I came home one night to an empty desk and my heart sank. Only now do I realize that ‘significant objects’ seems like an odd pairing, almost and oxymoron. Sometimes you might think an object is significant until all of a sudden it’s gone and you’re left with only the memory of it. The memory of the computer taken from your room two weeks ago by someone you’ve never met. Someone with no concern for the fact that the item they stole held many of these supposed ‘significant objects’. Someone who will never know that their selfish and juvenile act may in fact turn out to be a gift to their victim, whose eyes were opened to the world upon discovering her possession was missing.

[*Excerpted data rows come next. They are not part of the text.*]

Lemma newline_pos_Some s p : newline_pos s = Some p →
  ∃ u v, s = u +:+ nl +:+ v ∧ has_char newline u = false ∧ String.length u = p.
Proof.
  revert p. induction s as [|a s IH]; intros p; [done|]. cbn.
  destruct (Ascii.eqb_spec a newline) as [->|Ha].
  - intros [= <-]. by exists "", s.
  - destruct (newline_pos s) as [q|]; [|done]. intros [= <-].
    destruct (IH q eq_refl) as (u & v & -> & Hu & <-). exists (String a u), v.
    rewrite has_char_cons. apply Ascii.eqb_neq in Ha. rewrite Ha. done.
Qed.

Lemma newline_pos_None s : newline_pos s = None → has_char newline s = false.
Proof.
  induction s as [|a s IH]; [done|]. cbn [newline_pos]. rewrite has_char_cons.
  destruct (Ascii.eqb a newline); [done|]. destruct (newline_pos s); [done|]. auto.
Qed.

(** Taking [u] off the buffer. *)
Lemma consume_pending r u v : avail r = u +:+ v →
  pending_bytes r = u +:+ pending_bytes (consume (String.length u) r).
Proof.
  intros Ha. unfold pending_bytes, consume. cbn. by rewrite Ha, str_drop_app_length, app_assoc.
Qed.

(** What a chunk is: a piece of the file that either ends the line or has no newline. *)
Definition piece (u : string) (ended : bool) : Prop :=
  u ≠ "" ∧ if ended then terminated u else has_char newline u = false.

Lemma take_piece r a s : avail r = String a s →
  let '(n, ended) :=
    match newline_pos (avail r) with Some p => (p + 1, true) | None => (String.length (avail r), false) end in
  ∃ u, pending_bytes r = u +:+ pending_bytes (consume n r) ∧ str_take n (avail r) = u ∧
    n = String.length u ∧ piece u ended.
Proof.
  intros Ha. destruct (newline_pos (avail r)) as [p|] eqn:E.
  - apply newline_pos_Some in E as (u & v & Hu & Hn & <-).
    exists (u +:+ nl). assert (Hl : String.length u + 1 = String.length (u +:+ nl)).
    { by rewrite length_app_string. }
    rewrite app_assoc in Hu. rewrite Hl.
    split; [by apply consume_pending with v|]. split; [by rewrite Hu, str_take_app_length|].
    split; [done|]. split; [by destruct u|]. by exists u.
  - exists (avail r). split; [apply consume_pending with ""; by rewrite app_nil_r|].
    split; [by apply str_take_all|]. split; [done|]. split; [by rewrite Ha|].
    by apply newline_pos_None.
Qed.

Lemma read_chunk_spec r c r' : read_chunk_async r = (c, r') →
  match c with
  | None => pending_bytes r = ""
  | Some c => ∃ u, pending_bytes r = u +:+ pending_bytes (consume (take_ c) r') ∧
      bytes c = u ∧ take_ c = String.length u ∧ piece u (has_newline c)
  end.
Proof.
  unfold read_chunk_async. intros Hr. destruct (avail (fill_buf r)) as [|a s] eqn:E.
  - injection Hr as <- <-. by apply fill_buf_empty.
  - pose proof (take_piece (fill_buf r) a s E) as Hp.
    rewrite E in Hp. rewrite fill_buf_pending in Hp.
    destruct (newline_pos (String a s)) as [p|]; destruct Hp as (u & Hp & Hb & Hn & Hpc);
      injection Hr as <- <-; exists u; (split; [done|]); (split; [|done]); cbn [bytes].
    + done.
    + rewrite <-Hb. symmetry. by apply str_take_all.
Qed.

Lemma skip_loop_spec fuel k r k' r' : String.length (pending_bytes r) < fuel →
  skip_loop fuel k r = (k', r') →
  ∃ u, pending_bytes r = u +:+ pending_bytes r' ∧ k' = (k + str_len u)%Z ∧
    (terminated u ∨ (has_char newline u = false ∧ pending_bytes r' = "")).
Proof.
  revert k r. induction fuel as [|fuel IH]; intros k r Hf Hs; [lia|]. cbn [skip_loop] in Hs.
  destruct (avail (fill_buf r)) as [|a s] eqn:E.
  - injection Hs as <- <-. pose proof (fill_buf_empty r E) as Hp. exists "".
    rewrite fill_buf_pending.
    split_and!; [done|unfold str_len; cbn; lia|by right].
  - pose proof (take_piece (fill_buf r) a s E) as Hp. rewrite E in Hp.
    rewrite fill_buf_pending in Hp.
    destruct (match newline_pos (String a s) with Some p => _ | None => _ end) as [n ended].
    destruct Hp as (u & Hp & _ & -> & Hne & Hu). destruct ended.
    + injection Hs as <- <-. exists u. split_and!; [done|done|by left].
    + apply IH in Hs as (u' & Hp' & -> & Hu').
      2:{ rewrite Hp, length_app_string in Hf. destruct u; [done|]. cbn [String.length] in *. lia. }
      exists (u +:+ u'). rewrite <-app_assoc, <-Hp'. split_and!; [done|rewrite str_len_app; unfold str_len; lia|].
      destruct Hu' as [(v & -> & Hv)|[Hv ?]].
      * left. exists (u +:+ v). by rewrite app_assoc, has_char_app, Hu.
      * right. by rewrite has_char_app, Hu.
Qed.

Lemma append_bounded_spec max cur chunk : (str_len cur ≤ max)%Z → chunk ≠ "" →
  append_bounded cur chunk max = (str_take (Z.to_nat max) (cur +:+ chunk), overlong max (cur +:+ chunk)).
Proof.
  intros Hc Hne. unfold append_bounded, overlong. rewrite str_len_app.
  assert (Hpos : (0 < str_len chunk)%Z) by (destruct chunk; [done|unfold str_len; cbn; lia]).
  assert (Htk : str_take (Z.to_nat max) (cur +:+ chunk) =
    cur +:+ str_take (Z.to_nat (max - str_len cur)) chunk).
  { clear Hpos Hne. revert max Hc. induction cur as [|a cur IH]; intros max Hc.
    - rewrite !app_nil_l. do 2 f_equal. unfold str_len. cbn. lia.
    - rewrite !app_cons. unfold str_len in *. cbn [String.length] in *.
      destruct (Z.to_nat max) as [|n] eqn:En; [lia|]. cbn [str_take]. f_equal.
      replace n with (Z.to_nat (max - 1)) by lia. rewrite IH by lia. do 2 f_equal. lia. }
  rewrite Htk. destruct (Z.leb_spec max (str_len cur)).
  - replace (Z.to_nat (max - str_len cur)) with 0 by lia. cbn. rewrite app_nil_r.
    f_equal. symmetry. apply Z.ltb_lt. lia.
  - destruct (Z.ltb_spec (max - str_len cur) (str_len chunk)).
    + f_equal. symmetry. apply Z.ltb_lt. lia.
    + rewrite str_take_all by (unfold str_len in *; lia). f_equal. symmetry. apply Z.ltb_ge. lia.
Qed.
End BufReaderLemmas.

(** * The loop's invariant *)
Section ReadLoop.
Context (limits : ReadLimits) (full : string) (b : Z).
Implicit Types (raws : list string) (cur : string) (st : ReadState).

(** Only a line started within the byte budget is read. *)
Definition within_budget raws : Prop :=
  ∀ rs r, raws = rs ++ [r] → (str_len (sconcat rs) < rl_max_bytes limits)%Z.

(** The loop has returned [raws] and holds the part [cur] of the next line. *)
Record reading raws cur st : Prop := {
  rd_full : full = sconcat raws +:+ cur +:+ pending_bytes (rs_reader st);
  rd_lines : rs_lines st = render (max_line_bytes limits) b raws;
  rd_truncated : rs_truncated st = count_overlong (max_line_bytes limits) raws;
  rd_committed : rs_committed st = (b + str_len (sconcat raws))%Z;
  rd_start : line_start st = (b + str_len (sconcat raws))%Z;
  rd_consumed : line_consumed st = str_len cur;
  rd_total : consumed_total st = (str_len (sconcat raws) + str_len cur)%Z;
  rd_buf : line_buf st = cur;
  rd_cur : (str_len cur ≤ max_line_bytes limits)%Z;
  rd_open : has_char newline cur = false;
  rd_ok : raws_ok (max_line_bytes limits) raws (cur +:+ pending_bytes (rs_reader st));
  rd_started : cur ≠ "" → (str_len (sconcat raws) < rl_max_bytes limits)%Z;
  rd_budget : within_budget raws;
  rd_count : raws ≠ [] → (Z.of_nat (length raws) ≤ rl_max_lines limits)%Z;
}.

Lemma str_len_zero s : Z.eqb (str_len s) 0 = String.eqb s "".
Proof. by destruct s. Qed.

Lemma str_len_nil : str_len "" = 0%Z.
Proof. done. Qed.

Two weeks ago I would have addressed this question with an irritating confidence and declared that a museum holding my most significant objects would contain my photographs. I get so easily attached to people, places and times that I know will eventually slip through my hands that I inherently bring my camera everywhere, imprisoning every expression and scene in the small, silver holding cell. After obsessively organizing my memories onto my laptop I spend hours deciding which ones to frame and which ones to safely store in my computer for future nostalgic reminiscing.

Then one night, four years of people, places and times were stolen. Four thousand expressions and scenes were whisked away from my dark, empty house. My personal museum taken right out from underneath me. The computer, replaceable… its contents of significant objects- lost forever.

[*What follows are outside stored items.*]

Lemma append_records_ff p rs w : fault_free → ∃ w', append_records_async p rs w = (Ok tt, w').
Proof.
  intros Hff. unfold append_records_async. destruct rs as [|r rs]; [eauto|].
  assert (Hl : ∀ rs w, ∃ w', write_lines p rs w = (Ok tt, w')).
  { clear r rs w. induction rs as [|r rs IH]; intros w; cbn [write_lines]; [by eexists|].
    unfold mbind, M_bind, fs_append, mbind, M_bind, guard_fault, modify. rewrite !Hff. apply IH. }
  destruct (ensure_parent p w) as [[[]|e] w1] eqn:E1; rewrite ensure_parent_law in E1.
  2:{ exfalso. unfold ensure_parent_async in E1. destruct (path_parent p); [|done].
      unfold fs_create_dir_all, mbind, M_bind, guard_fault, modify in E1. by rewrite Hff in E1. }
  rewrite <-(ensure_parent_law p w) in E1. rewrite (bind_ok _ _ _ _ _ E1).
  assert (E2 : ∃ w2, fs_open_append p w1 = (Ok tt, w2)).
  { unfold fs_open_append, mbind, M_bind, guard_fault, modify. rewrite Hff. eauto. }
  destruct E2 as [w2 E2]. rewrite (bind_ok _ _ _ _ _ E2). destruct (Hl (r :: rs) w2) as [w3 E3].
  rewrite (bind_ok _ _ _ _ _ E3). exists w3. unfold fs_sync, guard_fault. by rewrite Hff.
Qed.

Lemma fs_len_run p w r w' : fs_len p w = (r, w') → w' = w ∧
  (∀ n, r = Ok n → n = str_len (default "" (files w !! p))) ∧
  (∀ e, r = Err e → io_kind e = NotFound → files w !! p = None).
Proof.
  unfold fs_len. intros Hr. apply bind_inv in Hr as [(e & E & ->)|([] & w1 & E & Hr)].
  - apply fs_metadata_err in E as [-> Hk]. split; [done|]. split; [done|].
    intros e' [= <-] Hn. apply Hk in Hn as [Hn _]. by apply fs_exists_false.
  - apply fs_metadata_ok in E as [-> _]. injection Hr as <- <-. split; [done|].
    split; [by intros n [= <-]|done].
Qed.

Lemma or_missing_run {A} (d : A) (m : M World A) w r w' : or_missing d m w = (r, w') →
  ∃ r0, m w = (r0, w') ∧
    match r0 with
    | Ok a => r = Ok a
    | Err e => if decide (io_kind e = NotFound) then r = Ok d else r = Err e
    end.
Proof.
  unfold or_missing, try, mbind, M_bind. destruct (m w) as [[a|e] w1]; intros Hr.
  - injection Hr as <- <-. by exists (Ok a).
  - exists (Err e). case_decide; injection Hr as <- <-; done.
Qed.

Lemma has_records_run p w r w' : has_records_async p w = (r, w') → w' = w ∧
  (∀ b, r = Ok b → b = negb (String.eqb (default "" (files w !! p)) "")).
Proof.
  unfold has_records_async. intros (r0 & Hr & Hres)%or_missing_run.
  apply bind_inv in Hr as [(e & E & ->)|(n & w1 & E & Hr)]; apply fs_len_run in E as (-> & Hn & He).
  - split; [done|]. intros b Hb. case_decide as Hk; [|congruence]. rewrite (He e eq_refl Hk).
    cbn. congruence.
  - injection Hr as <- <-. split; [done|]. intros b Hb. rewrite Hres in Hb. injection Hb as <-.
    rewrite (Hn n eq_refl). by destruct (default "" _).
Qed.

Lemma clear_run p w r w' : clear_async p w = (r, w') →
  match r with
  | Ok _ => files w' = delete p (files w)
  | Err _ => w' = w
  end.
Proof.
  unfold clear_async. intros (r0 & Hr & Hres)%or_missing_run. destruct r0 as [[]|e].
  - subst r. by apply fs_remove_ok in Hr as [-> _].
  - apply fs_remove_err in Hr as [-> Hk]. case_decide as Hd; subst r; [|done].
    by rewrite delete_id by auto.
Qed.
(* ===== verification/Checkpoint.v ===== *)
(** Where to resume a tracked file (src/src/telemetry/logs/files/file_watcher.rs) and the
    checkpoints that remember it (files/checkpoint_support.rs). *)
From S2P Require Import Prelude Text Host Telemetry Reader LogToy.
Import ConcreteFiles.

(** * file_watcher.rs *)

Inductive StartupPosition := Head | Tail.

#[export] Instance StartupPosition_eq_dec : EqDecision StartupPosition.
Proof. solve_decision. Defined.

Record ResumeDecision := mk_resume {
  start_offset_ : Z;
  rd_rotated_from : option string;
  rd_truncated : bool;
  rd_rotated : bool;
}.

Definition if_empty_then (s fallback : string) : string :=
  if String.eqb s "" then fallback else s.

Definition short_file_append_keeps_prefix (previous : TrackedFileCheckpoint)
    (current : ObservedFileIdentity) (previous_fingerprint current_fingerprint : string) : bool :=
  match last_size previous with
  | None => false
  | Some previous_size =>
      Z.ltb previous_size 32 && Z.ltb previous_size (file_len current)
      && starts_with previous_fingerprint current_fingerprint
  end.

Definition fingerprints_match (previous : TrackedFileCheckpoint) (current : ObservedFileIdentity)
    : bool :=
  match tf_fingerprint previous, fingerprint_of current with
  | Some previous_fingerprint, Some current_fingerprint =>
      String.eqb previous_fingerprint current_fingerprint
      || short_file_append_keeps_prefix previous current previous_fingerprint current_fingerprint
  | _, _ => true
  end.

Definition same_identity (source_path : string) (current : ObservedFileIdentity)
    (previous : TrackedFileCheckpoint) : bool :=
  let same_path := String.eqb (tf_path previous) "" || String.eqb (tf_path previous) source_path in
  if is_some (tf_device_id previous) && is_some (tf_inode previous)
     && is_some (device_id current) && is_some (inode current)
  then
    same_path && bool_decide (tf_device_id previous = device_id current)
    && bool_decide (tf_inode previous = inode current) && fingerprints_match previous current
  else same_path && fingerprints_match previous current.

Between trips to the police station and trying to forge through my fourth year of University lacking the papers and assignments also lost, there have been times when I found myself in a daze, sitting on my bed staring at walls covered with those images printed before the robbery. A sunny day, sitting on hay bales with my sister in the field by our cottage. Laughing, icing-covered faces of my childhood friends after a spontaneous cake fight. Classmates graduated and moved on, suddenly older and wiser than in the images before me. Roommates who I can hear stirring through the thin walls of our nineteenth century house.

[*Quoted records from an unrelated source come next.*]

Lemma via_exists last Q matcher w child p : via last Q matcher w child p → fs_exists child w = true.
Proof.
  intros [_ Hv]. destruct last; [destruct Hv as [_ Hv]; by apply is_file_exists in Hv as [? _]|].
  destruct Hv as [Hv _]. by apply is_dir_exists.
Qed.

Lemma walk_components_grows components base w out s out' s' :
  scan_world s = w → length out ≤ max_paths →
  walk_components keep max_paths components base out s = (Ok out', s') →
  grows (covers w components base) w out s out' s'.
Proof.
  revert base out s out' s'. induction components as [|c rest IH]; intros base out s out' s' Hw Hlen Hr;
    cbn [walk_components covers] in *.
  { injection Hr as <- <-. apply grows_none; [done|]. naive_solver. }
  destruct (Nat.leb_spec max_paths (length out)) as [Hge|Hlt].
  { injection Hr as <- <-. apply grows_none; [done|]. lia. }
  apply bind_ok_inv in Hr as (m & s1 & Em & Hr). unfold of_result in Em. injection Em as Em <-.
  destruct (in_scan (fs_list_dir base) s) as [rl s1] eqn:El.
  rewrite (bind_ok _ _ _ _ _ (try_run _ _ _ _ El)) in Hr.
  apply list_dir_run in El as [-> Hl]. rewrite Hw in Hl. destruct rl as [entries|e].
  - destruct Hl as [Hb Hl]. eapply (walk_entries_grows _ _ (covers w rest) _ _ w) in Hr; [|naive_solver..].
    eapply grows_ext; [|exact Hr]. intros p. split.
    + intros (child & Hc & Hv). apply Hl in Hc as [Hc _]. by split; [|exists m, child].
    + intros (_ & m' & child & Hm & Hc & Hv). rewrite Em in Hm. injection Hm as <-.
      exists child. split; [|done]. apply Hl. split; [done|]. by eapply via_exists.
  - case_decide; [|done]. injection Hr as <- <-. apply grows_none; [done|]. naive_solver.
Qed.

Lemma resolve_explicit_grows target w s out' s' : 0 < max_paths → scan_world s = w →
  resolve_explicit_or_dir keep max_paths target s = (Ok out', s') →
  grows (covers_explicit w target) w [] s out' s'.
Proof.
  intros Hmax Hw Hr. unfold resolve_explicit_or_dir in Hr.
  apply bind_ok_inv in Hr as (rm & s1 & Em & Hr). apply in_scan_run in Em as (w1 & Em & ->).
  rewrite Hw in Em. unfold try in Em. destruct (fs_metadata target w) as [r0 w0] eqn:E.
  injection Em as <- <-. destruct r0 as [u|e].
  2:{ apply fs_metadata_err in E as [-> Hk]. rewrite <-Hw, scan_eta in Hr. case_decide as Hn; [|done].
      injection Hr as <- <-. apply grows_none; [done|]. intros _ _ p [Hex _]. apply Hk in Hn.
      destruct Hn. congruence. }
  apply fs_metadata_ok in E as [-> Hex]. apply bind_ok_inv in Hr as (d & s2 & Ed & Hr).
  apply in_scan_run in Ed as (w2 & Ed & ->). injection Ed as <- <-. cbn [scan_world stats] in Hr.
  replace (mk_scan w (stats s)) with s in Hr by (rewrite <-Hw; by destruct s).
  unfold covers_explicit. destruct (is_dir target w).
  - apply bind_ok_inv in Hr as (entries & s3 & El & Hr). apply list_dir_run in El as [-> [_ Hl]].
    apply (list_loop_grows entries w) in Hr; [|done|cbn; lia]. eapply grows_ext; [|exact Hr].
    intros p. cbn beta. rewrite Hl, Hw, is_file_exists. naive_solver.
  - assert (Hc : collect keep target [] s = (Ok out', s')).
    { unfold collect. revert Hr. unfold mbind, M_bind. destruct (kept keep target s) as [[[]|]]; done. }
    apply (collect_grows target w) in Hc as (? & [= <-] & G); [|done|done].
    eapply grows_ext; [|exact G]. naive_solver.
Qed.
End Collects.

(** * A scan reads *)
Section ReadOnly.
Context `{Host} `{LogContracts} `{!ContainerLookup} `{!FilterContracts} `{!GlobSet}.

Lemma resolve_ro target globs filters n : respects eq (resolve_family_paths target globs filters n).
Proof.
  assert (Hex : ∀ A (m : M World A), respects eq m → respects (λ s s', scan_world s = scan_world s')
    (in_scan m)).
  { intros A m Hm s. specialize (Hm (scan_world s)). unfold in_scan, zoom.
    by destruct (m (scan_world s)). }
  assert (Hlist : ∀ q, respects eq (fs_list_dir q)).
  { intros q. unfold fs_list_dir. apply respects_bind; [apply _|by apply guard_fault_respects, _|].
    intros _. apply respects_act. intros w. by case_match. }
  assert (Hkind : ∀ q, respects eq (entry_kind q)) by (intros q; unfold entry_kind; solve_respects).
  assert (Hk : ∀ keep q, respects (λ s s', scan_world s = scan_world s') (kept keep q)).
  { intros keep q s. unfold kept. by destruct (keep q (stats s)). }
  assert (HP : PreOrder (λ s s' : Scan, scan_world s = scan_world s')).
  { split; [done|]. intros ??? -> ->. done. }
  set (R := λ s s' : Scan, scan_world s = scan_world s') in *.
  assert (Hc : ∀ keep q out, respects R (collect keep q out)).
  { intros keep q out. unfold collect. solve_respects. }
  assert (Hloop : ∀ keep l out, respects R (list_loop keep n l out)).
  { intros keep l. induction l as [|q l IH]; intros out; cbn [list_loop]; [by apply respects_ret|].
    case_match; [by apply respects_ret|]. apply respects_bind; [done|by apply Hex|intros k].
    apply respects_bind; [done| |done]. solve_respects. }
  assert (Hexp : ∀ keep t, respects R (resolve_explicit_or_dir keep n t)).
  { intros keep t. unfold resolve_explicit_or_dir, list_dir_files.
    apply respects_bind; [done|apply Hex; solve_respects|intros []; [|case_decide; solve_respects]].
    apply respects_bind; [done|apply Hex; by apply respects_gets, _|intros []].
    - apply respects_bind; [done|by apply Hex|intros l; apply Hloop].
    - apply respects_bind; [done|apply Hk|solve_respects]. }
  assert (Hwalk : ∀ keep comps base out, respects R (walk_components keep n comps base out)).
  { intros keep comps. induction comps as [|c comps IH]; intros base out; cbn [walk_components];
      [by apply respects_ret|]. destruct (Nat.leb n (length out)); [by apply respects_ret|].
    apply respects_bind; [done|by apply respects_of_result|intros m].
    apply respects_bind; [done|by apply respects_try, Hex|intros [l|]; [|case_decide; solve_respects]].
    revert out. induction l as [|q l IHl]; intros out; cbn [walk_entries]; [by apply respects_ret|].
    destruct (Nat.leb n (length out)); [by apply respects_ret|]. case_match; [done|].
    apply respects_bind; [done|by apply Hex|intros k]. apply respects_bind; [done| |done].
    solve_respects. }
  unfold resolve_family_paths. case_match; [by apply respects_throw, _|].
  apply respects_bind; [apply _|by apply respects_of_result, _|intros ms w].
  unfold with_stats. match goal with |- context [?m (mk_scan w stats_new)] =>
    assert (Hm : R (mk_scan w stats_new) (m (mk_scan w stats_new)).2) end.
  { destruct (has_glob target); cbn [negb]; [|apply Hexp]. unfold resolve_glob.
    case_match; [apply Hexp|apply Hwalk]. }
  by destruct (_ (mk_scan w stats_new)) as [r s'].
Qed.
End ReadOnly.

(** * Names *)
Section Names.
Implicit Types (s t x y : string).

Lemma split_once_app c x y : has_char c x = false → split_once c (x +:+ String c y) = Some (x, y).
Proof.
  induction x as [|a x IH]; intros Hx.
  - rewrite app_nil_l. cbn [split_once]. by rewrite Ascii.eqb_refl.
  - rewrite has_char_cons in Hx. apply orb_false_iff in Hx as [Ha Hx].
    rewrite app_cons. cbn [split_once]. rewrite Ha, IH by done. done.
Qed.

Lemma strip_suffix_app s suf : strip_suffix suf (s +:+ suf) = Some s.
Proof.
  unfold strip_suffix. rewrite ends_with_app, length_app_string.
  replace (_ + _ - _) with (String.length s) by lia. by rewrite str_take_app_length.
Qed.

Lemma mem_spec x l : mem x l = true ↔ x ∈ l.
Proof.
  unfold mem. rewrite existsb_exists, list_elem_of_In. split.
  - intros (y & Hy & ->%String.eqb_eq). done.
  - intros Hx. exists x. split; [done|apply String.eqb_refl].
Qed.

Lemma is_empty_nil {A} (l : list A) : is_empty l = true → l = [].
Proof. by destruct l. Qed.

Lemma mem_empty x : mem x [] = false.
Proof. done. Qed.

(** The name kubelet gives the log of a container. *)
Definition k8s_log_name (pod namespace container id : string) : string :=
  pod +:+ String "_" (namespace +:+ String "_" (container +:+ String "-" (id +:+ ".log"))).

Lemma parse_k8s_log_name dir pod namespace container id :
  has_char slash (k8s_log_name pod namespace container id) = false →
  has_char "_" pod = false → has_char "_" namespace = false → has_char "-" id = false →
  pod ≠ "" → namespace ≠ "" → container ≠ "" → id ≠ "" →
  parse_container_log_name (path_join dir (k8s_log_name pod namespace container id)) =
    Some (mk_log_name pod namespace container).
Proof.
  intros Hs Hp Hn Hi Hp0 Hn0 Hc0 Hi0. unfold parse_container_log_name.
  rewrite path_file_name_join by done.
  assert (Hsplit : k8s_log_name pod namespace container id =
    ((pod +:+ String "_" (namespace +:+ String "_" container)) +:+ String "-" id) +:+ ".log").
  { unfold k8s_log_name. by repeat (rewrite <-app_assoc || rewrite app_cons). }
  rewrite Hsplit, strip_suffix_app. cbn [mbind option_bind].
  rewrite rsplit_once_none_app by by apply has_char_false. cbn [mbind option_bind].
  rewrite (proj2 (String.eqb_neq _ _)) by done.
  rewrite split_once_app by done. cbn [mbind option_bind].
  rewrite split_once_app by done. cbn [mbind option_bind].
  by rewrite !(proj2 (String.eqb_neq _ _)) by done.
Qed.
End Names.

Then it finally dawns on me. Objects aren’t significant. The images of friends and family on my computer and my walls aren’t significant. These people are significant. The times I spent with these people are significant. The relationships I have with these people are significant. A picture on my computer doesn’t hug back and I can’t confide in a matte or glossy print. I didn’t lose any of these people when I lost the pictures of them.

So I present to you my museum, an empty room. Filled with nothing, because no object I own is significant enough to put on display. No material thing in my possession is significant enough to show what really matters: the people I love, and the memories of them, safely stored in my head.